Kaleidoskop 2017: perempuan di perantauan (bagian 1)

by - Januari 17, 2018

    2018 menjadi tahun ketiga saya hidup jauh di dataran provinsi DIY dan sekitarnya, although only 169 kilometers away dan dengan jarak tempuh 3 sampai 4 jam. Bagi saya hal itu sudah jadi pencapaian baik untuk saya bisa keluar dari zona paling nyaman; rumah, keluarga, tempat tinggal saya di desa yang tenang, dan juga orang-orang baik di sekeliling saya. Setidaknya saya sedang melatih diri untuk survive dengan mencebur ke dalam lingkungan yang multikultur, pada keadaan yang tidak segalanya berporos pada kita, pada dataran bumi yang lebih luas lagi. Karena kalau saya cuma berada di dalam tempurung, takut melongok ke luar, menutup diri dari kesempatan-kesempatan baik, saya jelas akan rugi banyak hal. Saya cuma akan diam dan berputar-putar dengan isi kepala, tanpa membebaskannya, tanpa menumpahkannya, tanpa mau melihat kalau sebenarnya kehidupan ini begitu kaya dan beragam, akan banyak hal. Lagi-lagi; banyak hal.
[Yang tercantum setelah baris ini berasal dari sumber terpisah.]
(* ===== verification/Engine.v ===== *)
(** The whole engine: the broker of [Broker.v] with the goroutines of all its
    queues ([startQueue] of [mem_broker.go] starts three per queue), interleaved
    with the calls of connections. The queues share the log, the session objects
    and the token table, so a step of one is a step in the world of all. *)

From S2P Require Import Prelude GoStrings Model RingBuffer Inflight Exchange Wal QueueRuntime.
From S2P Require Import System QueueSpec QueueInv RoundRobin QueueRefine QueueDeliver.
From S2P Require Import Redelivery SystemInv QueueCases Broker.

(** The program points of the three goroutines of a queue. *)
Record Procs := mkProcs { pr_dist : DistPC; pr_redel : WorkerPC; pr_expiry : WorkerPC }.

(** Where [startQueue] starts them. *)
Definition startProcs : Procs := mkProcs DTop WSelect WSelect.

Record Engine {W : Type} := mkEngine {
  en_broker : InMemoryBroker W;
  en_procs : gmap nat Procs;
}.
Arguments Engine W : clear implicits.
Arguments mkEngine {W}.

Section Engine.
Context {W : Type} `{!WAL W} {Hrange : MapRange}.
Abbreviation BR := (InMemoryBroker W).
Abbreviation SYS := (Sys RingBufferQueue W).

Definition procs_of (p : nat) (procs : gmap nat Procs) : Procs := default startProcs (procs !! p).

(** The runtime [r] at pointer [p] with its goroutines and the shared world. *)
Definition view (p : nat) (r : QueueRuntime RingBufferQueue) (en : Engine W) : SYS :=
  let b := en_broker en in
  let ps := procs_of p (en_procs en) in
  mkSys (mkQState r (b_world b)) (pr_dist ps) (pr_redel ps) (pr_expiry ps) (b_cancelled b).

Definition put_broker (p : nat) (q : QState RingBufferQueue W) (b : BR) : BR :=
  set_b_world (wd q) (set_b_runtimes (<[p := rt q]> (b_runtimes b)) b).

Definition put_view (p : nat) (s : SYS) (en : Engine W) : Engine W :=
  mkEngine (put_broker p (qs s) (en_broker en))
    (<[p := mkProcs (dist s) (redel s) (expiry s)]> (en_procs en)).

(** A step of a goroutine of the queue at [p]; only started queues have any. *)
Definition queue_step (p : nat) (e : event) (en : Engine W) : option (GoM (Engine W)) :=
  if is_call e || negb (bool_decide (p ∈ b_running (en_broker en))) then None
  else match b_runtimes (en_broker en) !! p with
  | None => None
  | Some r =>
      match sys_step e (view p r en) with
      | None => None
      | Some c => Some (let! s := c in Done (put_view p s en))
      end
  end.

(** A call of the broker's interface by a connection: the goroutines stay where
    they are. *)
Definition set_broker (b : BR) (en : Engine W) : Engine W := mkEngine b (en_procs en).

(** A new session object, as a connection makes it before it subscribes. *)
Definition broker_alloc (l : nat) (id : string) (b : BR) : BR :=
  let wd := b_world b in
  set_b_world (mkWorld (w_wal wd) (<[l := NewConsumerSession id]> (w_sessions wd)) (w_tokenOwners wd)) b.

(** A connection takes the first delivery of the session at [l]. *)
Definition broker_receive (l : nat) (b : BR) : BR :=
  let wd := b_world b in
  set_b_world (mkWorld (w_wal wd)
    (alter (fun cs => set_Deliveries (List.tl (Deliveries cs)) cs) l (w_sessions wd))
    (w_tokenOwners wd)) b.

(** The end of the context [Start] was given: the goroutines see it. *)
Definition cancel_context (b : BR) : BR :=
  mkBroker (b_started b) (b_closed b) (b_cfg b) (b_queues b) (b_exchanges b) (b_runtimes b)
    (b_world b) (b_running b) (b_started b || b_cancelled b).

End Engine.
    Saya jelas masih mengingat alasan saya memutuskan untuk merantau setelah lulus SMA: saya ingin merasakan tinggal di luar rumah, dan cara untuk merealisasikannya kemudian adalah dengan kuliah. Karena SMA saja saya tidak punya keterampilan apa-apa, jadi ya begitu lulus kegiatan yang selanjutnya saya lakukan adalah sekolah lagi lebih tinggi. Untungnya, dengan saya kuliah, saya bebas pilih jurusan apapun yang saya mau, jadi saya tidak perlu lagi repot-repot belajar matematika, fisika, kimia, biologi, dan bidang-bidang lain yang sama sekali nggak menarik perhatian saya. Mata pelajaran - mata pelajaran yang cuma formalitas saya pelajari demi bisa dapat nilai yang layak di buku rapor.

    Pilihan jurusan kemudian jatuh kepada Antropologi Budaya (setelah semedi 1001 malam). Saya lalu membongkar banyak website dan platform di internet untuk mencari tahu di mana saya bisa kuliah Antropologi Budaya. Hasilnya adalah beberapa universitas keren; ada UI, UGM, Unpad, Udayana, UB, Unair, terus entah deh di mana lagi. Pilihan saya kemudian jatuh pada UGM yang berada di Jogja. Kalau tanya alasan, saya akan jawab dengan mantap; di Jogja kegiatan kesenian dan budayanya rame banget, nggak seperti di Purwokerto. Sudah itu saja cukup, silakan diinterpretasi sendiri-sendiri hahaha.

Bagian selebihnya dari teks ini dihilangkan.